Here, the ORRI Owners' claims for “intentional termination” and tortious interference, although they sound exclusively in tort, are inextricably intertwined with their claims for breach of contract in that the damages in this case resulted from the Stroud Defendants interference with the B & G Leases, which caused Plantation, as the Lessee, to breach its contractual obligations to the ORRI Owners. Attorneys' fees are recoverable for breach of contract. Tex. Civ. Prac. & Rem.Code Ann. § 38.001 (Vernon 2008); see HMC Hotel Props. II Ltd. P'ship v. Keystone–Tex. Prop. Holding Corp., No. 04–10–00620–CV, 2011 WL 5869608, at *17 (Tex.App.-San Antonio Nov. 23, 2011, pet. filed) (mem. op.) (holding that party was entitled to recover attorney's fees for its tort claim arising out of allegations that lease provided it with certain rights violated by opposing party).

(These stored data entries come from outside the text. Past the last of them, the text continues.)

(** [x] with two children: its successor [y] takes its place. *)
Lemma hwp_erase_inner root k c l x j cy y ry Φ :
  l <> Leaf -> Forall (on L) j -> y = tip L (plug j (Node cy Leaf y ry)) ->
  let k' := j ++ Frame R c y l :: k in
  rbtree root (plug k (Node c l x (plug j (Node cy Leaf y ry)))) -∗
  (around root k' (ptr ry) ∗ owned (parent k') ry ∗ rbfree x -∗ Φ (ptr ry, parent k', bit cy)) -∗
  hwp (erase_inner x root) Φ.
Proof.
  iIntros (Hl Hj Hy k') "Ht H". rw rbtree_plug. cbn [owned ptr]. iDestruct "Ht" as "(Hk & Hx & Hl & Hr)".
  iDestruct (rbn_valid with "Hx") as %[Hvx _].
  unfold erase_inner. hsteps. iApply (hwp_tip L with "Hr").
  { destruct (plug_node j cy Leaf y ry) as (? & ? & ? & ? & ->). done. }
  iIntros "Hr". rw -Hy. hsteps.
  iApply (hwp_relink (fun l => l =? x) L root k x with "Hk [$]"); [done|]. iIntros "Hk Hx". hstep.
  rw owned_plug top_plug. cbn [owned ptr]. iDestruct "Hr" as "(Hj & Hy & _ & Hry)".
  destruct j as [|[d cp p far] j]; cbn [app top parent k'].
  - hsteps. rw Z.eqb_refl. hsteps. iDestruct (rbn_valid _ y with "[$]") as %[Hvy _].
    iApply (hwp_set_parent_owned with "Hl"); [done|by right|]. iIntros "Hl". hsteps. iApply "H". cbn [around].
    rw (rbn_flip R y). cbn [flip]. iFrame. iDestruct select (rbn L x _ _ _ _) as "Hx". by iApply rbn_free.
  - apply Forall_cons in Hj as [Hd Hj]. cbn in Hd. subst d. cbn [segment parent]. iDestruct "Hj" as "(Hp & Hfar & Hj)".
    iDestruct (rbn_ne _ _ p x with "Hp Hx") as %Hne. hsteps. rw (proj2 (Z.eqb_neq _ _) Hne).
    iDestruct (rbn_valid with "Hp") as %[Hvp _]. iDestruct (rbn_valid _ y with "[$]") as %[Hvy _]. hsteps.
    iApply (hwp_set_parent_if y with "Hry"); [by right|]. iIntros "Hry". hsteps.
    iDestruct select (rbn L p _ _ _ _) as "Hp".
    iApply (hwp_segment_parent x (Frame L cp p far :: j) (ptr ry) y with "[Hp Hfar Hj]"); [done|by right|cbn [segment]; iFrame|].
    iIntros "Hj". hsteps. iApply (hwp_set_parent_owned with "Hl"); [done|by right|]. iIntros "Hl". hsteps. iApply "H".
    change (Frame L cp p far :: j ++ Frame R c y l :: k) with ((Frame L cp p far :: j) ++ Frame R c y l :: k).
    rw around_app. cbn [around top]. rw (rbn_flip R y). cbn [flip]. iFrame.
    iDestruct select (rbn L x _ _ _ _) as "Hx". by iApply rbn_free.
Qed.

(** After the exchange: a node of colour [c] with at most one child [t] is gone
    from the hole of [k]. *)
Lemma hwp_erase_rest root d k c y x t es :
  rb_ok (plug k (join d c Leaf y t)) -> elements (plug k t) = es ->
  around root k (ptr t) ∗ owned (parent k) t ∗ rbfree x -∗
  hwp (if bit c =? RB_BLACK then __rb_erase_color (ptr t) (parent k) root else ret tt) (fun _ => ∃ t',
    ⌜rb_ok t' /\ elements t' = es⌝ ∗ rbtree root t' ∗ rbfree x).
Proof.
  iIntros (Hok He) "(Hk & Ht & Hx)". pose proof (erase_short d k c y t Hok) as Hs. destruct c.
  - cbn. hsteps. iExists (plug k t). rw rbtree_plug. by iFrame.
  - cbn. destruct Hs as (n & Hs & Hk). iApply (hwp_mono with "[Hk Ht]"); [iApply (hwp_erase_color with "[$]"); done|].
    iIntros ([]) "(%t' & [%Hok' %He'] & Ht)". iExists t'. iFrame. by rw He' He.
Qed.

(** [x] leaves the tree; all other nodes keep their order. *)
Lemma hwp_erase root k c l x r :
  rb_ok (plug k (Node c l x r)) ->
  rbtree root (plug k (Node c l x r)) ⊢
  hwp (rb_erase x root) (fun _ => ∃ t,
    ⌜rb_ok t /\ elements t = before k ++ elements l ++ elements r ++ after k⌝ ∗ rbtree root t ∗ rbfree x).
Proof.
  iIntros (Hok) "Ht". unfold rb_erase. rw rbtree_plug. cbn [owned ptr]. iDestruct "Ht" as "(Hk & Hx & Hl & Hr)". hsteps.
  iDestruct (ptr_null with "Hl") as %->. iDestruct (ptr_null with "Hr") as %->.
  iDestruct select (rbn L x _ _ _ _) as "Hx". destruct l as [|cl l1 z l2].
  { iApply (hwp_erase_outer L root k with "Hk Hx Hr"). iIntros "Hk Hr Hx".
    iApply (hwp_erase_rest root L k c x x r with "[-]"); [done|by rw elements_plug|].
    iFrame. by iApply rbn_free. }
  destruct r as [|cr r1 w r2].
  { iApply (hwp_erase_outer L root k with "Hk Hx Hl"). iIntros "Hk Hl Hx".
    iApply (hwp_erase_rest root R k c x x (Node cl l1 z l2) with "[-]"); [done|by rw elements_plug|].
    iFrame. by iApply rbn_free. }
  set (l := Node cl l1 z l2) in *. set (r := Node cr r1 w r2) in *.
  destruct (tip_split L r ltac:(done)) as (j & cy & ry & E & Hj). cbn [join] in E. set (y := tip L r) in E.
  iApply (hwp_erase_inner root k c l x j cy y ry with "[Hk Hx Hl Hr]"); [done|done|by rw -E| |].
  { rw rbtree_plug -E. cbn [owned ptr]. iFrame. }
  iIntros "H". iApply (hwp_erase_rest root L (j ++ Frame R c y l :: k) cy y x ry with "H").
  - apply (rb_ok_rename j R c x). rw plug_app. cbn [plug join]. by rw -E.
  - rw plug_app. cbn [plug join]. rw elements_plug E !elements_plug (before_left j Hj). cbn. rw elements_plug (before_left j Hj).
    by rw -!app_assoc.
Qed.
End Erase.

Because the ORRI Owners are entitled to an award of attorney's fees on their claims for breach of contract, which are inextricably interrelated with their other claims, I would affirm the attorneys' fees award.
I would overrule the Stroud Defendants' ninth and eleventh issues.
Evidentiary Issues
I agree with the majority that the Stroud Defendants failed to preserve the argument in their twelfth issue that they are entitled to a new trial because the trial court committed a number of errors in making various evidentiary rulings. The Stroud Defendants have not shown that the jury award depended in any respect on inadmissible evidence that was objected to at trial, as necessary to preserve the issue. The issue is therefore waived. SeeTex.R.App. P. 38.1(f).
Conclusion
For the foregoing reasons, I respectfully dissent from the majority's holding reversing835and remanding this case. I would affirm the judgment of the trial court.